Kim Jong-un besucht den russischen Präsidenten Wladimir Putin, um über Munitionsdeals zu sprechen.
Kim Jong-un besucht den russischen Präsidenten Wladimir Putin, um über Munitionsdeals zu sprechen. © AFP | Vladimir Smirnov

Ist die ukrainische Gegenoffensive nach gut drei Monaten ein Erfolg oder ein Misserfolg?

Masala: Das ist eine offene Frage. Die ukrainische Gegenoffensive ist zumindest zum Teil erfolgreich – zum Beispiel mit dem Durchbruch durch die erste russische Verteidigungslinie bei Robotyne. Die Ukrainer tun sich aber sehr schwer mit dem Durchbruch durch die zweite Verteidigungslinie – bislang ist ihnen das wohl nur an einer Stelle gelungen. Die Frage ist: Was heißt erfolgreich? Heißt das, dass die Ukrainer bis zum Schwarzen Meer vordringen werden? Das halte ich für relativ unwahrscheinlich. Heißt erfolgreich, dass die Ukrainer die zweite und dritte Verteidigungslinie der Russen durchbrechen können? Ich denke, das ist möglich.

Außenministerin Annalena Baerbock trat bei ihrem Kiew-Besuch auf die Bremse: Bevor Deutschland die heißbegehrten Marschflugkörper „Taurus“ liefere, müssten „alle Fragen geklärt sein“, betont sie.
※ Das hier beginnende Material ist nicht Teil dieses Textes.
(** The first match is the longest. *)
Lemma first_match_longest dest rs e :
  StronglySorted (fun e e' => route_len e' <= route_len e) rs -> NoDup (route_key <$> rs) ->
  first_match dest rs = Some e ->
  e ∈ rs /\ route_matches dest e = true /\
  forall e', e' ∈ rs -> route_matches dest e' = true -> e' = e \/ route_len e' < route_len e.
Proof.
  intros Hs Hn E. pose proof (first_match_spec dest rs) as Hm. rewrite E in Hm.
  destruct Hm as (r1 & r2 & -> & He & Hr). split_and!; [set_solver|done|]. intros e' Hin He'.
  apply elem_of_app in Hin as [Hin|[->|Hin]%elem_of_cons]; [|by left|].
  - rewrite Forall_forall in Hr. by rewrite Hr in He'.
  - right. apply StronglySorted_app in Hs as (_ & _ & [Hs _]%StronglySorted_cons).
    rewrite Forall_forall in Hs. specialize (Hs e' Hin). destruct (decide (route_len e' = route_len e)); [|lia].
    exfalso. rewrite fmap_app in Hn. apply NoDup_app in Hn as (_ & _ & Hn). rewrite fmap_cons in Hn.
    apply NoDup_cons in Hn as [Hn _]. apply Hn. rewrite <-(match_same_key dest e' e) by done.
    by apply list_elem_of_fmap_2.
Qed.

(** ** Insertion *)

(** The insertion point: the routes at least as long, then the shorter ones. *)
Lemma sorted_split (len : Z) rs :
  StronglySorted (fun e e' => route_len e' <= route_len e) rs ->
  exists a b, rs = a ++ b /\ Forall (fun e => len <= route_len e) a /\ Forall (fun e => route_len e < len) b.
Proof.
  induction 1 as [|e rs Hs IH He]; [by exists [], []|].
  destruct (decide (len <= route_len e)).
  - destruct IH as (a & b & -> & Ha & Hb). exists (e :: a), b. by split_and!; [|constructor|].
  - exists [], (e :: rs). split_and!; [done|done|]. constructor; [lia|].
    eapply Forall_impl; [exact He|]. simpl; lia.
Qed.

(** The loop moves the shorter entries one slot down and stops behind the rest. *)
Lemma shift_down_spec len a b x tl :
  Forall (fun e => len <= route_len e) a -> Forall (fun e => route_len e < len) b ->
  exists y, shift_down len (length (a ++ b)) (a ++ b ++ x :: tl) = Ret (length a, a ++ y :: b ++ tl).
Proof.
  intros Ha. revert x tl. induction b as [|z b IH] using rev_ind; intros x tl Hb.
  - rewrite app_nil_r. exists x. simpl. induction a as [|e a _] using rev_ind; [done|].
    rewrite length_app, Nat.add_comm. simpl. rewrite <-app_assoc. simpl.
    rewrite list_lookup_middle by done. simpl. apply Forall_app in Ha as [_ [Ha _]%Forall_cons].
    destruct (Z.ltb_spec (prefix_len (rt_prefix e)) len); [unfold route_len in Ha; lia|].
    done.
  - apply Forall_app in Hb as [Hb [Hz _]%Forall_cons]. destruct (IH z (z :: tl) Hb) as [y Ey].
    exists y. rewrite app_assoc, length_app, Nat.add_comm. simpl.
    replace (a ++ (b ++ [z]) ++ x :: tl) with ((a ++ b) ++ z :: x :: tl) by (by rewrite <-!app_assoc).
    rewrite list_lookup_middle by done. simpl.
    destruct (Z.ltb_spec (prefix_len (rt_prefix z)) len); [|unfold route_len in Hz; lia].
    rewrite insert_app_r_alt by lia. rewrite Nat.sub_succ_l, Nat.sub_diag by lia. simpl.
    rewrite <-!app_assoc. exact Ey.
Qed.

(** A route put between the ones at least as long and the ones at most as long. *)
Lemma middle_wf a b e k :
  Forall route_ok (a ++ b) -> StronglySorted (fun e e' => route_len e' <= route_len e) (a ++ b) ->
  NoDup (route_key <$> a ++ b) -> route_ok e -> route_key e ∉ (route_key <$> a ++ b) ->
  Forall (fun x => route_len e <= route_len x) a -> Forall (fun x => route_len x <= route_len e) b ->
  (length (a ++ e :: b) + k = LWIP_IPV6_NUM_ROUTE_ENTRIES)%nat ->
  table_wf (a ++ e :: b ++ replicate k empty_route) (a ++ e :: b) k.
Proof.
  intros [Oa Ob]%Forall_app (Sab & Sa & Sb)%StronglySorted_app Hn He Hk Ha Hb Hl. rewrite Forall_forall in Ha.
  split; [by rewrite <-app_assoc|done| | |].
  - apply Forall_app. auto.
  - apply StronglySorted_app. split_and!; [|done|by apply StronglySorted_cons].
    intros x y Hx [->|Hy]%elem_of_cons; [by apply Ha|by apply Sab].
  - assert (P : route_key <$> a ++ e :: b ≡ₚ route_key e :: (route_key <$> a ++ b)).
    { by rewrite <-Permutation_middle, fmap_cons. }
    rewrite P. by apply NoDup_cons.
Qed.

(** What [e] makes of the routes: those with another prefix stay. *)
Definition other_routes (e : ip6_route_entry) (rs : list ip6_route_entry) : list ip6_route_entry :=
  filter (fun x => route_key x <> route_key e) rs.

Lemma other_routes_absent e rs : route_key e ∉ (route_key <$> rs) -> other_routes e rs = rs.
Proof.
  unfold other_routes. induction rs as [|x rs IH]; [done|]. rewrite fmap_cons, not_elem_of_cons. intros [Hx H].
  rewrite filter_cons_True by congruence. by rewrite IH.
Qed.

Lemma other_routes_middle e x r1 r2 :
  route_key x = route_key e -> NoDup (route_key <$> r1 ++ x :: r2) -> other_routes e (r1 ++ x :: r2) = r1 ++ r2.
Proof.
  intros E Hn. rewrite <-Permutation_middle, fmap_cons, NoDup_cons, fmap_app, not_elem_of_app, E in Hn.
  destruct Hn as [[H1 H2] _].
  unfold other_routes. rewrite filter_app, filter_cons_False by congruence. f_equal; by apply other_routes_absent.
Qed.

Lemma first_index_none f t i : Forall (fun x => f x = false) t -> first_index f t i = None.
Proof. intros H. revert i. induction H as [|x t Hx _ IH]; intros i; simpl; [done|]. by rewrite Hx. Qed.

Lemma no_key_absent p n g rs :
  Forall (fun x => same_prefix p x = false) rs -> route_key (mk_route p n g) ∉ (route_key <$> rs).
Proof.
  intros H [x [E Hx]]%list_elem_of_fmap. rewrite Forall_forall in H. specialize (H x Hx).
  apply not_true_iff_false in H. apply H, same_prefix_key. by rewrite <-E.
Qed.

Section Add.
Context (t rs : list ip6_route_entry) (k : nat) (p : ip6_prefix) (n : Z) (gateway : option Z).
Hypotheses (Hwf : table_wf t rs k) (Hvalid : ip6_prefix_valid (prefix_len p) = true) (Hlen : 0 <= prefix_len p).

Let new : ip6_route_entry := mk_route p (Some n) gateway.

(** The outcome of a successful addition at index [i]. *)
Definition route_added (i : nat) (t' : list ip6_route_entry) : Prop :=
  exists rs' k', table_wf t' rs' k' /\ t' !! i = Some new /\ rs' ≡ₚ new :: other_routes new rs.

Lemma new_ok : route_ok new.
Proof. by split_and!. Qed.

Lemma add_replaces r1 x r2 :
  rs = r1 ++ x :: r2 -> same_prefix p x = true ->
  route_added (length r1) (put_route (length r1) p n gateway t).
Proof.
  destruct Hwf as [-> Hsz Hok Hs Hn]. intros Ers E%same_prefix_key. rewrite Ers in Hsz, Hok, Hs, Hn |- *.
  exists (r1 ++ new :: r2), k. unfold put_route.
  rewrite <-app_assoc, <-app_comm_cons, insert_app_r_alt, Nat.sub_diag by lia. simpl. fold new.
  assert (El : route_len x = route_len new) by (unfold route_key in E; injection E; done).
  split_and!; [|by rewrite list_lookup_middle|].
  - rewrite <-Permutation_middle in Hok. apply Forall_cons in Hok as [_ Hok].
    apply StronglySorted_app in Hs as (Sab & Sa & [Hx Sb]%StronglySorted_cons).
    rewrite <-Permutation_middle, fmap_cons, E in Hn. apply NoDup_cons in Hn as [Hk Hn].
    apply middle_wf; [done| |done|exact new_ok|done| | |].
    + apply StronglySorted_app. split_and!; [|done|done]. intros; apply Sab; set_solver.
    + apply Forall_forall. intros y Hy. rewrite <-El. apply Sab; set_solver.
    + eapply Forall_impl; [exact Hx|]. simpl; lia.
    + rewrite length_app in *. simpl in *. lia.
  - rewrite Ers, other_routes_middle by done. by rewrite Permutation_middle.
Qed.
Welche Fragen sind noch offen?

Masala: Das ist noch immer die von Bundeskanzler Olaf Scholz angekündigte Prüfung, ob man das sogenannte ‚geo-fencing‘ betreiben kann. Dabei geht es um die Frage, ob man die Software der ‚Taurus‘ so verändern kann, dass bestimmte Ziele – etwa russisches Territorium – bei der Einprogrammierung tabu sind. Zu diesem Thema hat man vom Kanzler seit Wochen nichts gehört. Ein weiterer Punkt ist die enge Abstimmung mit den Amerikanern. Zentrale Frage: Werden die USA die Kurzstreckenraketen vom Typ ATACMS an die Ukraine liefern? Sie scheinen sich zumindest in diese Richtung zu bewegen.

Lesen sie auch: Ukraine: Comedy-Shows trotz Krieg – „Das ist wie Therapie“

Gibt es einen bestimmten Grund, warum der Kanzler bei der „Taurus“-Lieferung zögert?

Masala: Ich glaube, Scholz zögert auch deshalb, weil die ‚Taurus‘-Raketen in der Lage sind, die strategisch wichtige Brücke von Kertsch zu zerstören. In der Bundesregierung gibt es noch immer die Befürchtung, dass dies eine atomare Eskalation der Russen nach sich ziehen könnte. Es sieht allerdings merkwürdig aus, wenn Briten und Franzosen Raketen an die Ukrainer liefern und die Amerikaner sich auf die Lieferung von ATACMS-Raketen zubewegen. Und am Ende bleibt nur Deutschland, das sich weigert, ‚Taurus‘-Marschflugkörper zu verschicken.

Die Ukrainer haben am Mittwoch den Hafen von Sewastopol mit Raketen angegriffen, den Sitz der russischen Schwarzmeerflotte. Gerät die Krim zunehmend ins Visier der Ukrainer?

Masala: Das ist bereits seit Wochen der Fall. Es ist erklärtes Ziel der Ukrainer, die Krim so zu blockieren, dass es für die Russen extrem schwierig wird, ihre Truppen im Süden der Ukraine zu versorgen. Gleichzeitig wollen sie zeigen, dass sie wichtige militärische Installationen auf der Krim zerstören können.